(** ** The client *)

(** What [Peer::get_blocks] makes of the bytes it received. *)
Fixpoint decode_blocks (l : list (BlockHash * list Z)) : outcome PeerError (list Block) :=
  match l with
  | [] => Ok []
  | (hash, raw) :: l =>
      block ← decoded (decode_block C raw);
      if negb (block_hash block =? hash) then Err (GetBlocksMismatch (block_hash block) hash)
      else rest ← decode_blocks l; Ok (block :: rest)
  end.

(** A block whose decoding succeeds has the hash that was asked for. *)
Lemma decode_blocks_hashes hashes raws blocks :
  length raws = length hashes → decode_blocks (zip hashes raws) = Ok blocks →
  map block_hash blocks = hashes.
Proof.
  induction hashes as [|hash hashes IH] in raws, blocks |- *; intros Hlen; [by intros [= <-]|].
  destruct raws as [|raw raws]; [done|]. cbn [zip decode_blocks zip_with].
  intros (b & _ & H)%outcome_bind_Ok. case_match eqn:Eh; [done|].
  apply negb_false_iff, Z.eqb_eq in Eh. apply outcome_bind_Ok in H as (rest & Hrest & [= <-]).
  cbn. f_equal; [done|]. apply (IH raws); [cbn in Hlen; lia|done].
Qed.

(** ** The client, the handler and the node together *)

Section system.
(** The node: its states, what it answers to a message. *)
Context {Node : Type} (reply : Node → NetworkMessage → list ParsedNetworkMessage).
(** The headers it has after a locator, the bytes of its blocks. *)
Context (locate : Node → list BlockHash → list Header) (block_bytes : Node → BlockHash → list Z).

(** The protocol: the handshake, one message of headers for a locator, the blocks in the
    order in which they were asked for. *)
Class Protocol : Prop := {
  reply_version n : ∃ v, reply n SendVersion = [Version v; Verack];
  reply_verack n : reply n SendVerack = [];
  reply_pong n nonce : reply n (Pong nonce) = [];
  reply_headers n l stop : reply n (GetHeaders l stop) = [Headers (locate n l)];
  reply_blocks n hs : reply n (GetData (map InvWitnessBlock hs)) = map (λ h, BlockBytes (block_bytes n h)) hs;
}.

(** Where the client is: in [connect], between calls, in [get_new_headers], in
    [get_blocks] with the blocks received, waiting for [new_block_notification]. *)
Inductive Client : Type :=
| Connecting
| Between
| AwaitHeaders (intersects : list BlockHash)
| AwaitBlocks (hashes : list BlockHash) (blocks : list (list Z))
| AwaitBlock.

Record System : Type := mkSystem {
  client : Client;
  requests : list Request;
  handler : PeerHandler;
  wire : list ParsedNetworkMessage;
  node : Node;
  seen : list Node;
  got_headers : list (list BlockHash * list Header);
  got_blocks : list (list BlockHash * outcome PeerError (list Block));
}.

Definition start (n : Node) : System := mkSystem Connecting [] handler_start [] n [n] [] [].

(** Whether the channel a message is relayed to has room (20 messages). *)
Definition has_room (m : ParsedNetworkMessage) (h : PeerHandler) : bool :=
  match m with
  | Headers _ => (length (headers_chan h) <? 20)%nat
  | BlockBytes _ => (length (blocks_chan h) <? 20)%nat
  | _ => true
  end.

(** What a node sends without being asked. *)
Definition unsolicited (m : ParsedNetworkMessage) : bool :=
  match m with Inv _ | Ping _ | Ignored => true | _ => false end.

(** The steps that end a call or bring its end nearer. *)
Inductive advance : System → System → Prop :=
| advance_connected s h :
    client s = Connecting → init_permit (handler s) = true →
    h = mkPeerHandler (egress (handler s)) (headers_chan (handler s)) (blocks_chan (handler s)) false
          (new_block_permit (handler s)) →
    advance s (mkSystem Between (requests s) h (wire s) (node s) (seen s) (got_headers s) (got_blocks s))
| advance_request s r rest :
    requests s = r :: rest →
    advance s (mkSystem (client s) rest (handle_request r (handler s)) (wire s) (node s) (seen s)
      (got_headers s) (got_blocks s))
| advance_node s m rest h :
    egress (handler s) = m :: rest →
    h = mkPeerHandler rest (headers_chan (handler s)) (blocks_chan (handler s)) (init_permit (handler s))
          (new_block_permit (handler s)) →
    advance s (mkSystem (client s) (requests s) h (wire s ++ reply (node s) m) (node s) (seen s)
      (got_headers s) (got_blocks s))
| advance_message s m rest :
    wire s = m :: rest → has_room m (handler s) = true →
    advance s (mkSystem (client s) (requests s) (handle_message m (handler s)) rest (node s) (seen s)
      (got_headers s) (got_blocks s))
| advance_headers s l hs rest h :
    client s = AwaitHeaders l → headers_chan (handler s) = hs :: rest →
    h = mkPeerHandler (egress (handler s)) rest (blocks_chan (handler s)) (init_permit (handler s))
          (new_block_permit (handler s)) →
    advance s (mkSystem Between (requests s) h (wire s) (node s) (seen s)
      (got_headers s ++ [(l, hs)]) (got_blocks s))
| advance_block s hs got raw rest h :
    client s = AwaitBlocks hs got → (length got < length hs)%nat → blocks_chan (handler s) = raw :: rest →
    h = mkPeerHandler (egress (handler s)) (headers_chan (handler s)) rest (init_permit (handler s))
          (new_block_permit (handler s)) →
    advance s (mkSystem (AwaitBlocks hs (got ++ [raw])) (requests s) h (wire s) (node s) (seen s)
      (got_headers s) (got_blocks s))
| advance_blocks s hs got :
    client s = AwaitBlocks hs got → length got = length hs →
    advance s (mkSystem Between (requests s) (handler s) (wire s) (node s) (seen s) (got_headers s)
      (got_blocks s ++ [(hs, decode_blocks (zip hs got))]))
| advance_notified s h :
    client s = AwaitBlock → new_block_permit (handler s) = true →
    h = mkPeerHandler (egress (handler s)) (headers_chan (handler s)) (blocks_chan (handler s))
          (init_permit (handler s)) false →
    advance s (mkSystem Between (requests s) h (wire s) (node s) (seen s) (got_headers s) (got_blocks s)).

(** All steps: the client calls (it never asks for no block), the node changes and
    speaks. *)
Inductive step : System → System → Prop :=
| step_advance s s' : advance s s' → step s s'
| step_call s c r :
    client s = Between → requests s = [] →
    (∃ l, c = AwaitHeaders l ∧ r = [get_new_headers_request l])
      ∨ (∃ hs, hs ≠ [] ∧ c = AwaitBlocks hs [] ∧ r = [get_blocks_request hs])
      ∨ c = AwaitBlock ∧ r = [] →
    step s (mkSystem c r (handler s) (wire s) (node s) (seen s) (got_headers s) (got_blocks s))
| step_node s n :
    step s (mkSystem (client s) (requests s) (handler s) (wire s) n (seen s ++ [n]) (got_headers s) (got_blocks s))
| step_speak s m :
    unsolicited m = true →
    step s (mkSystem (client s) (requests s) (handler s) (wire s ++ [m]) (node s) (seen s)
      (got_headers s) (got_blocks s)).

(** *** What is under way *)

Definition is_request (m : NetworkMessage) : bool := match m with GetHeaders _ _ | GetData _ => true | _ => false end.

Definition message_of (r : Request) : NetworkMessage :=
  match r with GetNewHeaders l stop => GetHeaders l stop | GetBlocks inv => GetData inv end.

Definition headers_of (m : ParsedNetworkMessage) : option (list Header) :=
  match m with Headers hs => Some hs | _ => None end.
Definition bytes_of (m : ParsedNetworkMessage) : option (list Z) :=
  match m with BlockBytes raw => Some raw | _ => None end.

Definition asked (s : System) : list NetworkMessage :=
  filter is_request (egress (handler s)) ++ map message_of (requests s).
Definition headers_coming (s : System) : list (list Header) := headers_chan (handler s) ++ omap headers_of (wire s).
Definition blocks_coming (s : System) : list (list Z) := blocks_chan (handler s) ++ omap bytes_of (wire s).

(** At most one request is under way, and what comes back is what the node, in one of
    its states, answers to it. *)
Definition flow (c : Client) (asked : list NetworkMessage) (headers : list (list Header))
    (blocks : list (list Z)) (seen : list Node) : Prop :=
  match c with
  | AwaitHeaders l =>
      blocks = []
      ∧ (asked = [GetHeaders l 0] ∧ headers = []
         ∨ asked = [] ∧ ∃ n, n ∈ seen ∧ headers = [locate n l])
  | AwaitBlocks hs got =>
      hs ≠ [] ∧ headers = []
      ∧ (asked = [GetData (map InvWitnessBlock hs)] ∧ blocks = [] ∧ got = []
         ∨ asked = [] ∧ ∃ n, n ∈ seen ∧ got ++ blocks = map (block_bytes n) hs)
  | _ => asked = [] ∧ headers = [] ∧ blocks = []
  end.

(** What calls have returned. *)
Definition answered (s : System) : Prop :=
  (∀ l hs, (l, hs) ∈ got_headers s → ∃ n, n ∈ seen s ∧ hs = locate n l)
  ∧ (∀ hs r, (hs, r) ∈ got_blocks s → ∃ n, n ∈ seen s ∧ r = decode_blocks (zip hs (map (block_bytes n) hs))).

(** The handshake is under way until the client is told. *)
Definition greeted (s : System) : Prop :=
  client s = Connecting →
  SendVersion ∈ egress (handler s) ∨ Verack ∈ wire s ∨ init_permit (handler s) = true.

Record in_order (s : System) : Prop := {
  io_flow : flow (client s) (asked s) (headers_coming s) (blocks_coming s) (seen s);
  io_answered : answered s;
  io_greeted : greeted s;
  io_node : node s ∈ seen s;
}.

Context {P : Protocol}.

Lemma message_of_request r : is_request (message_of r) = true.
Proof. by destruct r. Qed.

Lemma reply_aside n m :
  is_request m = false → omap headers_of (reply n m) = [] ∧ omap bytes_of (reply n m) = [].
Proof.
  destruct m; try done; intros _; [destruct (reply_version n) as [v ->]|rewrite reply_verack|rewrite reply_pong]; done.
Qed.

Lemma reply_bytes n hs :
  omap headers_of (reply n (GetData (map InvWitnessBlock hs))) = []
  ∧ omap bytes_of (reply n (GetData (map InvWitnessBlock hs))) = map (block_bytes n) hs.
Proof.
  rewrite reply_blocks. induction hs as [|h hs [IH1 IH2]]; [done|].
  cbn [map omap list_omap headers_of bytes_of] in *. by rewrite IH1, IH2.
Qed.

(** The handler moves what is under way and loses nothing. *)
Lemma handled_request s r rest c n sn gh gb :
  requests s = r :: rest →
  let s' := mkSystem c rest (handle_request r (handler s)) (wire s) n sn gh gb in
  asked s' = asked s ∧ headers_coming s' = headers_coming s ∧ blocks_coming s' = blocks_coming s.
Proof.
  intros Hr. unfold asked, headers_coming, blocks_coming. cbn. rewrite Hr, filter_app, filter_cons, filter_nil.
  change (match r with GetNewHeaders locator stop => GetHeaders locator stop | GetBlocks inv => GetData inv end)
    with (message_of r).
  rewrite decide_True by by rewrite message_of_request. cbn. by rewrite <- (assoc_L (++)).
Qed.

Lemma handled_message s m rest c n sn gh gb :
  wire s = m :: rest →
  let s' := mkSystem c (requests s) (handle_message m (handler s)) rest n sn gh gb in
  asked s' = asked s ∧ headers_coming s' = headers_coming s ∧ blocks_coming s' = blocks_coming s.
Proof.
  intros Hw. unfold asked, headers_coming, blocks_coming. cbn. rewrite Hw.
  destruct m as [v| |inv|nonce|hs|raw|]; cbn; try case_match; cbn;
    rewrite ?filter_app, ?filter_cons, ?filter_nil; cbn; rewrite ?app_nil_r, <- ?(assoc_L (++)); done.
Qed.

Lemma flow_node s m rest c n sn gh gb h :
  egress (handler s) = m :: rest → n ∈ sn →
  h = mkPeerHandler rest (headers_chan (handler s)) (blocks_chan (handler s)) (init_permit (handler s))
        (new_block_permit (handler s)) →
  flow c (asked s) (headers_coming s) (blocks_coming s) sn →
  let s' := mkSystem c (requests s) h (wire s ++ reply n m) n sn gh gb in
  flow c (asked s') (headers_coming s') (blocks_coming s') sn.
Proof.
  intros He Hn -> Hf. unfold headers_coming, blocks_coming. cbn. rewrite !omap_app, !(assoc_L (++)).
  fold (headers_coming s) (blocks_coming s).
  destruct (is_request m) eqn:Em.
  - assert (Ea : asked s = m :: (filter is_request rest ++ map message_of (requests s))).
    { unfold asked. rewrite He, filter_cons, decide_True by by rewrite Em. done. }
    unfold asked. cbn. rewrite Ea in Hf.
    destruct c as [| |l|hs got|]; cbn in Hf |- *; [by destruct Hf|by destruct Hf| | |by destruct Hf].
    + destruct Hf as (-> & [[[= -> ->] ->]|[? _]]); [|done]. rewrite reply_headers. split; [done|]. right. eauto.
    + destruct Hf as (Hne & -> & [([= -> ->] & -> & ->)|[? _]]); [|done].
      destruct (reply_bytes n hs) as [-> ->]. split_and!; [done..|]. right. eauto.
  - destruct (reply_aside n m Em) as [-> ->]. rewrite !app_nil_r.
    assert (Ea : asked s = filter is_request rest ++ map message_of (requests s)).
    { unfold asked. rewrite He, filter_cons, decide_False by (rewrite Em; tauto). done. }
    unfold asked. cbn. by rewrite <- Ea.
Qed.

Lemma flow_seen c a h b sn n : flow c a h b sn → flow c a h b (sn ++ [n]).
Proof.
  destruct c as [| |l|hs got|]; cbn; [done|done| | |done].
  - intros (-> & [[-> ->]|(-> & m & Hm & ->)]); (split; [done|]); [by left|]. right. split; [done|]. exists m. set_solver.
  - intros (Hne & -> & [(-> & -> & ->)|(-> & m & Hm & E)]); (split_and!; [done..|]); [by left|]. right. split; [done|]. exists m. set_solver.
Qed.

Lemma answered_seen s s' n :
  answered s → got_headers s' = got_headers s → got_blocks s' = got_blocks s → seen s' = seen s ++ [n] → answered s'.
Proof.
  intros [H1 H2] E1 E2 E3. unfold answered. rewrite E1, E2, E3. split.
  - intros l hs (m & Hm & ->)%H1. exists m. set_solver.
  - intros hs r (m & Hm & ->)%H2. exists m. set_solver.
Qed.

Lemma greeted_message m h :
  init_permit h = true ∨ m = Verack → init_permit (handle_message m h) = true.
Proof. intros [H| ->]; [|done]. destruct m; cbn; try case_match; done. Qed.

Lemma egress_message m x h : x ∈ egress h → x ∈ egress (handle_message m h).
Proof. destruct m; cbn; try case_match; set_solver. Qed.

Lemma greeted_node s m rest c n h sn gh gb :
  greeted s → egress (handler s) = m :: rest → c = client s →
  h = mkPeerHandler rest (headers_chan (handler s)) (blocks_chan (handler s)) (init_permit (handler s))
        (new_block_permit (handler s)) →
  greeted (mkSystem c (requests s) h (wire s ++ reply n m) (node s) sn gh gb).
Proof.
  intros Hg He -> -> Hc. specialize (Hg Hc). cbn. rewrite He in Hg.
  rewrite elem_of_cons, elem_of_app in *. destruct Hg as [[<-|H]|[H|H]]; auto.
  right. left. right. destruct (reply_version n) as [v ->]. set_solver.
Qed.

......

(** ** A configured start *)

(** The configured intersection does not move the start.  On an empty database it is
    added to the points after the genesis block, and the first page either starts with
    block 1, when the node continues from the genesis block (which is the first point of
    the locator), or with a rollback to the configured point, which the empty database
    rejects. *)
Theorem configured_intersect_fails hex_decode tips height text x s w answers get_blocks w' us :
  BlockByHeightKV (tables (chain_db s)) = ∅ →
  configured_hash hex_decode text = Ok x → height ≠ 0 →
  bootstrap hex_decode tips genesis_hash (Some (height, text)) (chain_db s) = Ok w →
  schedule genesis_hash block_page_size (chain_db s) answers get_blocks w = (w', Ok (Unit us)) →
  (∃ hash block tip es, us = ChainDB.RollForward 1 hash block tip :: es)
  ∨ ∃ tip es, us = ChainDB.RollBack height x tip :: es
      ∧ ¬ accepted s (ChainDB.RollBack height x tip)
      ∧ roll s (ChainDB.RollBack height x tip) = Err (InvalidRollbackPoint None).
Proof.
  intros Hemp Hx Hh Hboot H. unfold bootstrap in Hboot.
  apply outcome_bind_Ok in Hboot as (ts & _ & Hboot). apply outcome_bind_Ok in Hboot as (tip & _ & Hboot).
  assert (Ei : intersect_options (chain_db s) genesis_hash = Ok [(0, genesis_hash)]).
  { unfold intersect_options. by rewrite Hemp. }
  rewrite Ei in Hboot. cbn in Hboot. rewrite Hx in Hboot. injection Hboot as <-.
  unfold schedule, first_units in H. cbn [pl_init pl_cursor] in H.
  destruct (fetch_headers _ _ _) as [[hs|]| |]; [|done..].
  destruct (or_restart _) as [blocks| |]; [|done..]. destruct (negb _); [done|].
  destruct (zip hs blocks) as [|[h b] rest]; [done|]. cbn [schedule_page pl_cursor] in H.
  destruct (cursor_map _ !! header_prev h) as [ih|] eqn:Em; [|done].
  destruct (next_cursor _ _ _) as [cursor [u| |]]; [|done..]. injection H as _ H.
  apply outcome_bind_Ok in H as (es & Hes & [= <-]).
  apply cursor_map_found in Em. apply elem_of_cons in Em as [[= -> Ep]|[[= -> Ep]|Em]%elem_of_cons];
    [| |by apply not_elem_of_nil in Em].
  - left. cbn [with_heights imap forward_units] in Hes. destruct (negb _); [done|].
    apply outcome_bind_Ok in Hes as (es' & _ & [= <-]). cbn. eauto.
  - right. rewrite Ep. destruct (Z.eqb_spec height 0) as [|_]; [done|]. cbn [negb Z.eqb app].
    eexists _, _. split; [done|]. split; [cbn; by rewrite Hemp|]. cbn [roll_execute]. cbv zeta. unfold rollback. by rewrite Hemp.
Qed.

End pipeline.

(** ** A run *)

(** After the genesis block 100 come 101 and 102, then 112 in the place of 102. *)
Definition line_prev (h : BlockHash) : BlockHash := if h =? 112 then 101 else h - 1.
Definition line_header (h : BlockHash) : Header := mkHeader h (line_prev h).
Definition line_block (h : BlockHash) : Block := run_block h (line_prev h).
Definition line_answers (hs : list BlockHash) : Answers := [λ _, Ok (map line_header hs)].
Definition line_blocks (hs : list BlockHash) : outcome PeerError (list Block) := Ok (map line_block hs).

......

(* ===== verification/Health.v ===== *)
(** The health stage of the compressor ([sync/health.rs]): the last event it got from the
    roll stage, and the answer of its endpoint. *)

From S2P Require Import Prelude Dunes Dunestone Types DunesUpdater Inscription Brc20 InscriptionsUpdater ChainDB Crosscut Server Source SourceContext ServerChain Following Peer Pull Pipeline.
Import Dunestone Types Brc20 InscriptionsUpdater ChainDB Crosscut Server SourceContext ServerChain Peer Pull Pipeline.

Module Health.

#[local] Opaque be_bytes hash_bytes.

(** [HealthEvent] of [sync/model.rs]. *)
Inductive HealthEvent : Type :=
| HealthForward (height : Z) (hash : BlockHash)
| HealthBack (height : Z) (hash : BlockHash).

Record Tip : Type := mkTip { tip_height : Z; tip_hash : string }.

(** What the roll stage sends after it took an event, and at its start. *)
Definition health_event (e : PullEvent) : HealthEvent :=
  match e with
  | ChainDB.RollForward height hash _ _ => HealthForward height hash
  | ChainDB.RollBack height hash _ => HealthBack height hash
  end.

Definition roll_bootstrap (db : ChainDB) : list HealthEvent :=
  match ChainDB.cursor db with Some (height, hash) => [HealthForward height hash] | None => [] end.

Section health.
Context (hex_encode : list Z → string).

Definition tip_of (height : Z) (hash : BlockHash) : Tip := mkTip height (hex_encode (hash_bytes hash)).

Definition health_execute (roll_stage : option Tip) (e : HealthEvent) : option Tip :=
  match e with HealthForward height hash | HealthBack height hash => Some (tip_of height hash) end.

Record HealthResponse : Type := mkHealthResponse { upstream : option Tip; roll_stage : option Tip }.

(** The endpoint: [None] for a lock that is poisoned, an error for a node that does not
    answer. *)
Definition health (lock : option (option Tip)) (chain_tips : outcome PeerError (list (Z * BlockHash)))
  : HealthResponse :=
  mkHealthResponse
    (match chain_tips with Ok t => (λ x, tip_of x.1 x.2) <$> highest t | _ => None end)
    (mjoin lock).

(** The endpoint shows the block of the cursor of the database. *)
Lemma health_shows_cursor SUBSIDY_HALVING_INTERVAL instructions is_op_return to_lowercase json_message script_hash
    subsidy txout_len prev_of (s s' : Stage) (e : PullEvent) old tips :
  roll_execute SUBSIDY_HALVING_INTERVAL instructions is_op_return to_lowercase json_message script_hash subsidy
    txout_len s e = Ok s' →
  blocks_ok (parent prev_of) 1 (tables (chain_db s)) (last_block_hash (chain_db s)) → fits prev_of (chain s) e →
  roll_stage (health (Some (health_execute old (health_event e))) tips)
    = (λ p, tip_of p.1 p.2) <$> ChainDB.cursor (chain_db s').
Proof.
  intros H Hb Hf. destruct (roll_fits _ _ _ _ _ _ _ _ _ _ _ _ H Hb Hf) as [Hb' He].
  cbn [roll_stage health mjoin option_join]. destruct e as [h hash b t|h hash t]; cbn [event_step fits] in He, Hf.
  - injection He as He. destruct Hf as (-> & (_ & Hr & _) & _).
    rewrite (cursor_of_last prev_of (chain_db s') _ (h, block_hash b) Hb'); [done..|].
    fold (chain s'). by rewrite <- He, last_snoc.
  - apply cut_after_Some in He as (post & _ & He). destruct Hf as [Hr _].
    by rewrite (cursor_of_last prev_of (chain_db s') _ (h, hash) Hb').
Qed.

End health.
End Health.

......

EXERCISE GOAL ::
Go through the listing above and copy each line where the string "database" appears.

RESULT OF THE EXERCISE ::
(** The configured intersection does not move the start.  On an empty database it is
    the locator), or with a rollback to the configured point, which the empty database
(** The endpoint shows the block of the cursor of the database. *)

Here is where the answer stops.